Top of Exercise material
(** ** Allocation over an id that is still waited for *)

(** C10: [generate_sync] always leaves the id it returns mapped to a new,
    unresolved slot.  When the id was still in the waiter table, the slot
    that was registered under it is no longer in the table, and nothing
    that happens to the connection afterwards resolves it or puts it
    back: the reader loop only resolves slots that it finds in the
    table. *)
Theorem generate_sync_drops_pending_waiter `{Tarantool} (s : State) :
  let k := if req_num s + 1 <=? 10000000 then req_num s + 1 else 0 in
  let fresh := length (futures s) in
  let s1 := (generate_sync s).2 in
  ((generate_sync s).1 = Ok k
   /\ futures s !! fresh = None
   /\ _waiters s1 !! k = Some fresh
   /\ futures s1 !! fresh = Some Pending)
  /\ forall old : addr,
       waiters_ok s ->
       _waiters s !! k = Some old ->
       old <> fresh
       /\ (forall k', _waiters s1 !! k' <> Some old)
       /\ forall s2, rtc conn_step s1 s2 ->
            futures s2 !! old = Some Pending
            /\ forall k', _waiters s2 !! k' <> Some old.
Proof.
  intros k fresh s1. subst s1. rewrite generate_sync_unfold. simpl.
  replace (if 10000000 <? req_num s + 1 then 0 else req_num s + 1) with k
    by (subst k; destruct (Z.ltb_spec 10000000 (req_num s + 1)),
          (Z.leb_spec (req_num s + 1) 10000000); lia).
  split.
  - repeat split.
    + apply lookup_ge_None_2. subst fresh. lia.
    + apply lookup_insert_eq.
    + subst fresh. rewrite lookup_app_r by lia. by rewrite Nat.sub_diag.
  - intros old Hok Hold.
    pose proof (waiters_ok_lt s k old Hok Hold) as Hlt.
    assert (forall k', <[k:=fresh]> (_waiters s) !! k' <> Some old) as Hout.
    { intros k'. destruct (decide (k = k')) as [<-|Hne].
      - rewrite lookup_insert_eq. intros [= Heq]. subst fresh. lia.
      - rewrite lookup_insert_ne by done. intros Hk'.
        apply Hne. by eapply (proj2 Hok). }
    split; [subst fresh; lia|]. split; [exact Hout|].
    intros s2 Hsteps. apply (conn_steps_keeps old) in Hsteps.
    destruct Hsteps as [[_ Hk2] Hf2].
    { split; [simpl; rewrite length_app; lia|exact Hout]. }
    split; [|exact Hk2]. rewrite Hf2. simpl.
    rewrite lookup_app_l by done. by eapply (proj1 Hok).
Qed.

(** ** The frames of the reader loop *)

Lemma pyslice_length {A} (l : list A) (lo hi : Z) :
  0 <= lo <= hi -> hi <= Z.of_nat (length l) ->
  Z.of_nat (length (pyslice l lo hi)) = hi - lo.
Proof.
  intros Hlo Hhi. unfold pyslice, slice_index.
  destruct (Z.ltb_spec lo 0), (Z.ltb_spec hi 0); try lia.
  rewrite length_take, length_drop. lia.
Qed.

(** The trace grows, by events that all satisfy [P]. *)
Definition grows (P : Event -> Prop) (s s' : State) : Prop :=
  exists evs, trace s' = trace s ++ evs /\ Forall P evs.

Lemma grows_trans P s1 s2 s3 : grows P s1 s2 -> grows P s2 s3 -> grows P s1 s3.
Proof.
  intros (e1 & H1 & N1) (e2 & H2 & N2). exists (e1 ++ e2). split.
  - by rewrite H2, H1, app_assoc.
  - by apply Forall_app.
Qed.

Lemma grows_same P s s' :
  futures s' = futures s -> _waiters s' = _waiters s -> trace s' = trace s ->
  req_num s' = req_num s ->
  grows P s s'.
Proof. intros _ _ Ht _. exists []. split; [by rewrite app_nil_r|done]. Qed.

Lemma grows_emit (P : Event -> Prop) ev : P ev -> respects (grows P) (emit ev).
Proof. intros Hev s. exists [ev]. split; [done|]. by apply Forall_singleton. Qed.

Lemma grows_resolve (P : Event -> Prop) w f :
  P (EvResolve w f) -> respects (grows P) (resolve w f).
Proof. intros Hev s. exists [EvResolve w f]. split; [done|]. by apply Forall_singleton. Qed.

Section Grows.
Context `{Tarantool}.
Variable P : Event -> Prop.
Hypothesis P_resolve : forall w f, P (EvResolve w f).

Lemma grows_table (g : State -> gmap Z addr) :
  respects (grows P) (modify (fun s => set_waiters (g s) s)).
Proof. intros s. exists []. split; [simpl; by rewrite app_nil_r|done]. Qed.

Lemma grows_do_close exc : respects (grows P) (_do_close exc).
Proof.
  apply respects_do_close;
    [apply grows_trans|apply grows_same
    |intros w f; by apply grows_resolve|apply grows_table].
Qed.

Hypothesis P_log : forall r, P (EvLogError r).

Lemma grows_dispatch_response (r : Response) :
  respects (grows P) (dispatch_response r).
Proof.
  apply respects_dispatch_response;
    [apply grows_trans|apply grows_same|intros w f; by apply grows_resolve
    |intros r'; by apply grows_emit|apply grows_table].
Qed.

End Grows.

Definition not_decode (ev : Event) : Prop := forall body, ev <> EvDecode body.

Section Frames.
Context `{Tarantool}.

(** Every body that the loop hands to the decoder is a complete frame of
    the buffer. *)
Lemma frames_loop_decodes (fuel : nat) (buf : bytes) (curr : Z) (s : State) :
  exists evs,
    trace (frames_loop fuel buf (Z.of_nat (length buf)) curr s).2 = trace s ++ evs
    /\ forall body, EvDecode body ∈ evs ->
         exists pos len, frame_at buf pos len body.
Proof.
  revert curr s. induction fuel as [|fuel IH]; intros curr s; simpl.
  { exists []. split; [by rewrite app_nil_r|]. by intros body ?%elem_of_nil. }
  assert (exists evs, trace s = trace s ++ evs
          /\ forall body, EvDecode body ∈ evs ->
               exists pos len, frame_at buf pos len body) as Hnone.
  { exists []. split; [by rewrite app_nil_r|]. by intros body ?%elem_of_nil. }
  destruct (Z.leb_spec 5 (Z.of_nat (length buf) - curr)) as [H5|]; [|done].
  destruct (unpackb (pyslice buf curr (curr + 5))) as [len|] eqn:Hu; [|done].
  destruct (Z.ltb_spec (Z.of_nat (length buf) - curr) (5 + len)) as [|Hl];
    [done|].
  set (body := pyslice buf (curr + 5) (curr + 5 + len)).
  assert (frame_at buf curr len body) as Hframe by done.
  unfold bind at 1; simpl.
  destruct (Response_unpack body) as [r|]; simpl.
  2:{ exists [EvDecode body]. split; [done|].
      intros b [= ->]%list_elem_of_singleton. eauto. }
  unfold bind at 1.
  destruct (grows_dispatch_response not_decode
              ltac:(by intros ???) ltac:(by intros ??) r
              (set_trace (trace s ++ [EvDecode body]) s)) as (e1 & He1 & Hn1).
  rewrite Forall_forall in Hn1.
  destruct (dispatch_response r _) as [[[]|e| |] s1]; simpl in *.
  - destruct (IH (curr + (5 + len)) s1) as (e2 & He2 & Hf2).
    exists (EvDecode body :: e1 ++ e2). split.
    + rewrite He2, He1. by rewrite <- !app_assoc.
    + intros b [[= ->]|[Hin|Hin]%elem_of_app]%elem_of_cons; eauto.
      by destruct (Hn1 _ Hin b).
  - exists (EvDecode body :: e1). split; [by rewrite He1, <- app_assoc|].
    intros b [[= ->]|Hin]%elem_of_cons; eauto. by destruct (Hn1 _ Hin b).
  - exists (EvDecode body :: e1). split; [by rewrite He1, <- app_assoc|].
    intros b [[= ->]|Hin]%elem_of_cons; eauto. by destruct (Hn1 _ Hin b).
  - exists (EvDecode body :: e1). split; [by rewrite He1, <- app_assoc|].
    intros b [[= ->]|Hin]%elem_of_cons; eauto. by destruct (Hn1 _ Hin b).
Qed.

(** The bytes at [curr] do not make a complete frame yet. *)
Definition incomplete_at (buf : bytes) (curr : Z) : Prop :=
  Z.of_nat (length buf) - curr < 5
  \/ exists len, unpackb (pyslice buf curr (curr + 5)) = Some len
                 /\ Z.of_nat (length buf) - curr < 5 + len.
Bottom of Exercise material
§ Exercise requirements: Return nothing but the lines from the top of the records above through the line that has "that happens to". Keep each one exact.

§ Answer to the problem:
(** ** Allocation over an id that is still waited for *)

(** C10: [generate_sync] always leaves the id it returns mapped to a new,
    unresolved slot.  When the id was still in the waiter table, the slot
    that was registered under it is no longer in the table, and nothing
    that happens to the connection afterwards resolves it or puts it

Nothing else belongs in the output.